Kathleen Turner stars in ‘Year of Magical Thinking’ at Arena Stage

April 23, 2024 | Kathleen Turner & GT Upchurch chat with Jason Fraley & Rachel Nania (Jason Fraley)

WASHINGTON — She steamed up the screen with William Hurt in “Body Heat” (1981), Michael Douglas in “Romancing the Stone” (1984), Jack Nicholson in “Prizzi’s Honor” (1985) and Bob Hoskins in “Who Framed Roger Rabbit?” (1988).

But it’s not the wooing of a lover but rather the grief of losing one that fuels Kathleen Turner’s one-woman performance in “The Year of Magical Thinking” playing at Arena Stage from Oct. 7-Nov. 20.

“One of our national traits is very much to say, ‘No, no, no, I don’t want to talk about this. It’s not going to happen to me or anyone I care for,’ and that kind of denial doesn’t add anything to your life or to others’ [lives],” Turner told WTOP. “Her words, her choices are so exquisite, truly, that it gives you an understanding but at the same time makes it accessible without it being frightening or oppressive.”

Based on Joan Didion’s 2005 memoir, the play chronicles Didion’s grief over her husband’s death.

“I started on this journey when I lost my mom last year,” Turner said. “I had her for 92 years. … I miss her so much. So that started me looking into this world, and this is the best material that exists on it.”

Kathleen Turner returns to Arena Stage for her fourth time in "The Year of Magical Thinking." (Tony Powell courtesy Arena Stage)
Kathleen Turner returns to Arena Stage for her fourth time in “The Year of Magical Thinking.” (Tony Powell via Arena Stage)

The acclaimed book was a Pulitzer Prize finalist that won the National Book Award for Nonfiction.

“Putting it in play form was such a smart move,” director Gaye Taylor (G.T.) Upchurch said. “There’s something about a live audience coming together, particularly with Kathleen saying her words, that puts us all in this position of being able to approach this big subject of grief that we hardly ever talk about. She does it in a way that’s funny, honest, revealing and is really ultimately life-affirming.”

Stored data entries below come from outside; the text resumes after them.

(** X8. With class labels that are strings in the parcels and in the
    matrix, and a matrix that records no score above 5, widening the
    adjacency distance never raises the score of a parcel: new neighbours
    can only lower the minimum, and the default is the largest score. *)
Theorem wider_distance_never_raises_a_score
        (col : string) (gdf0 : GeoDataFrame) (m : Matrix) (d d' : distance)
        (i : nat) (r : Row) :
  closer d d' ->
  unique_ids gdf0 = true -> matrix_integral m = true ->
  has_column "compat_score" gdf0 = false ->
  text_keys col gdf0 m = true ->
  (forall a b s, matrix_maps m a b s -> (s <= 5)%Q) ->
  nth_error (rows (ensure_unique_id gdf0)) i = Some r ->
  exists z z',
    compat_score_of (scoring_stage col gdf0 m d) i = Some z /\
    compat_score_of (scoring_stage col gdf0 m d') i = Some z' /\
    z' <= z.
Proof.
  intros Hd Hu Hm Hc Ht Hmax Hr.
  rewrite !(scoring_stage_text _ _ _ _ Ht).
  rewrite (compat_score_of_ok col gdf0 m d i r Hc Hm Hr),
          (compat_score_of_ok col gdf0 m d' i r Hc Hm Hr).
  do 2 eexists. split; [reflexivity|]. split; [reflexivity|].
  destruct (integral_cast _ (attached_integral
                               col (ensure_unique_id gdf0) m d r Hm)) as [_ E].
  destruct (integral_cast _ (attached_integral
                               col (ensure_unique_id gdf0) m d' r Hm)) as [_ E'].
  rewrite Zle_Qle, E, E'. clear E E'.
  pose proof (nth_error_In _ _ Hr) as Hin.
  destruct (unique_ids_NoDup _ Hu) as [_ Hnn].
  unfold attached. rewrite (Hnn r Hin).
  destruct (min_skipna (group_scores (run_scored_pairs col _ m d') _))
    as [b|] eqn:Eb;
    destruct (min_skipna (group_scores (run_scored_pairs col _ m d) _))
    as [a|] eqn:Ea; cbn [fillna].
  - apply min_skipna_some in Ea, Eb. destruct Ea as [Ha _], Eb as [_ Hb].
    apply Hb. apply group_resolved; [exact Hu | exact Hin|].
    apply (resolved_score_grows col _ m d d' r a Hd).
    now apply group_resolved.
  - apply min_skipna_some in Eb. destruct Eb as [Hb _].
    apply group_resolved in Hb; [|exact Hu | exact Hin].
    destruct Hb as (r' & _ & Hmaps). exact (Hmax _ _ _ Hmaps).
  - exfalso. apply min_skipna_some in Ea. destruct Ea as [Ha _].
    apply (proj1 (min_skipna_none _) Eb a).
    apply group_resolved; [exact Hu | exact Hin|].
    apply (resolved_score_grows col _ m d d' r a Hd).
    now apply group_resolved.
  - apply Qle_refl.
Qed.
End Widening.
(** Lines 122-127, "Create lines". *)
Definition create_lines (line_coordinates_np : list (list point))
    (linestep : Z) : list (list point) :=
  omap (fun i =>
          if (i <? length line_coordinates_np)%nat
          then line_coordinates_np !! i else None)
       (py_range (length line_coordinates_np) (Z.to_nat (Z.max 1 linestep))).

(** Lines 110-112, "Apply mask". *)
Definition apply_mask (original mask : matrix bgr) : matrix Z :=
  cvtColor_BGR2GRAY (bitwise_and original mask).

(** The local variables of one run of [findcontours]. *)
Record findcontours_locals : Type := {
  l_image2 : image;
  l_difference : matrix Z;
  l_blur : matrix Z;
  l_thresh : matrix Z;
  l_contours : list contour;
  l_contoured : matrix bgr;
  l_mask : matrix bgr;
  l_result_gray : matrix Z;
  l_line_coordinates : list (list point);
  l_lines : list (list point);
  l_lined : matrix bgr;
  l_combined : matrix bgr
}.

Section Findcontours.
Context `{cv : Cv2}.

(** Lines 90-100, for a subject and a resized control of either kind. *)
Definition difference_map (image1 image2 : image) : matrix Z :=
  let gray_image1 := to_gray image1 in
  let gray_image2 := to_gray image2 in
  absdiff gray_image2 gray_image1.
Lemma validators_Throw obj prop (validators : list string) e :
  forall isValid,
    for_each (apply_validator StringToNumber obj prop) validators isValid
    = Throw e ->
    e = TypeError /\ In "Positive" validators /\
    is_symbol (Get obj prop) = true.
Proof.
  induction validators as [|validator l IH]; intros isValid; simpl.
  - discriminate.
  - destruct (apply_validator StringToNumber obj prop isValid validator)
      as [b'|e'] eqn:E; simpl.
    + intros H. apply IH in H. tauto.
    + intros [= <-]. apply apply_validator_Throw in E.
      destruct E as [-> [-> Hs]]. auto.
Qed.

Lemma props_Normal obj (config : ClassConfig) (props : list string) :
  forall isValid (b : bool),
    for_each
      (fun isValid prop =>
         for_each (apply_validator StringToNumber obj prop)
           (default [] (PropertyList.get prop config)) isValid)
      props isValid
    = Normal b ->
    b = isValid &&
        forallb
          (fun prop =>
             forallb (holds StringToNumber obj prop)
               (default [] (PropertyList.get prop config)))
          props.
Proof.
  induction props as [|prop l IH]; intros isValid b; simpl.
  - intros [= <-]. now rewrite andb_true_r.
  - destruct (for_each (apply_validator StringToNumber obj prop)
                (default [] (PropertyList.get prop config)) isValid)
      as [b'|e] eqn:E; simpl; [|discriminate].
    intros H. apply IH in H. apply validators_Normal in E.
    subst. now rewrite andb_assoc.
Qed.

Lemma props_Throw obj (config : ClassConfig) (props : list string) e :
  forall isValid,
    for_each
      (fun isValid prop =>
         for_each (apply_validator StringToNumber obj prop)
           (default [] (PropertyList.get prop config)) isValid)
      props isValid
    = Throw e ->
    e = TypeError /\
    exists prop,
      In "Positive" (default [] (PropertyList.get prop config)) /\
      is_symbol (Get obj prop) = true.
Proof.
  induction props as [|prop l IH]; intros isValid; simpl.
  - discriminate.
  - destruct (for_each (apply_validator StringToNumber obj prop)
                (default [] (PropertyList.get prop config)) isValid)
      as [b'|e'] eqn:E; simpl.
    + apply IH.
    + intros [= <-]. apply validators_Throw in E.
      destruct E as [-> [Hin Hs]]. eauto.
Qed.

(** Whenever [validate] returns, it returns the conjunction of the rules
    held for the class, on candidate instances or not. *)
Lemma validate_Normal reg obj (b : bool) :
  validate StringToNumber reg obj = Normal b ->
  b = all_rules_hold StringToNumber reg obj.
Proof.
  unfold validate, all_rules_hold.
  destruct (reg !! constructor_name obj) as [config|].
  - intros H. now apply props_Normal in H.
  - now intros [= <-].
Qed.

Growing up in Jackson, Mississippi, Upchurch dabbled in literature, teaching, painting and dance before finding theater at the North Carolina School of the Arts. Upon graduation, she moved to New York City to direct various off-Broadway productions, including “Bethany” starring America Ferrera, before becoming associate director at “The Bridge Project” with Sam Mendes (“American Beauty”).

“I got to tour the world with a Shakespearean and Chekhov play with amazing actors. That was really my M.F.A.,” Upchurch said. “He’s a great mentor and has such a way of putting productions together.”

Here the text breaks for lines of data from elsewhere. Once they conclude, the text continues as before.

(** C1. For a JSON-representable value [v] (one whose JSON text the
    platform parses back to [v], of a byte length that fits the 32-bit
    length field), a packer constructed with no secret and no method
    unpacks what it packs to [v]; and so does a packer constructed with
    any nonempty secret and any of the methods 'xor', 'aes-like' and
    'caesar'. *)
Theorem pack_unpack_round_trip (v : JSValue) (h : Heap) :
  JSON_representable v →
  (∀ n, serialized_length v n → Z.of_nat n < 2 ^ 32) →
  (∃ this,
     BinaryPack.new None None = Ok this
     ∧ ∃ (l : nat) (h1 h2 : Heap),
         BinaryPack.pack this v h = (Ok l, h1)
         ∧ BinaryPack.unpack this l h1 = (Ok v, h2))
  ∧ (∀ (s method : JSString),
       s ≠ [] →
       method ∈ [js "xor"; js "aes-like"; js "caesar"] →
       ∃ this,
         BinaryPack.new (Some s) (Some method) = Ok this
         ∧ ∃ (l : nat) (h1 h2 : Heap),
             BinaryPack.pack this v h = (Ok l, h1)
             ∧ BinaryPack.unpack this l h1 = (Ok v, h2)).
Proof.
  intros Hv Hfits. split.
  - eexists. split; [reflexivity|].
    by apply (round_trip_constructed None None).
  - intros s method Hs Hmethod.
    assert (Htruthy : ∀ x : JSString, x ≠ [] → truthy (Some x) = true).
    { intros x Hx. simpl. by rewrite bool_decide_false. }
    assert (Hm : method ≠ []).
    { intros ->. revert Hmethod. rewrite !elem_of_cons, elem_of_nil.
      intros [H|[H|[H|[]]]]; discriminate H. }
    destruct (new_registered (Some s) (Some method)
                (Htruthy s Hs) (Htruthy method Hm)) as [this Hnew].
    { by exists method. }
    exists this. split; [done|].
    by apply (round_trip_constructed (Some s) (Some method)).
Qed.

Now, Upchurch makes her much anticipated Arena Stage debut.

“When I was trying to find a director I wanted to work with, I wanted it to be a woman,” Turner explained. “I really felt very strongly that this material — and me — needed to work with a woman. G.T.’s name came up several times with some wonderful people, so that kind of cleared the decks!”

Gaye Taylor Upchurch makes her Arena Stage directorial debut. (Tony Powell courtesy Arena Stage)
Gaye Taylor Upchurch makes her Arena Stage directorial debut in “The Year of Magical Thinking.” (Tony Powell via Arena Stage)

“I love seeing where Joan and Kathleen intersect,” Upchurch said. “I think they’re both very forthright and honest and very funny. They have a very sly sense of humor. So being in the room and seeing where both the text and what Kathleen’s bringing to it come together, that’s very special to me.”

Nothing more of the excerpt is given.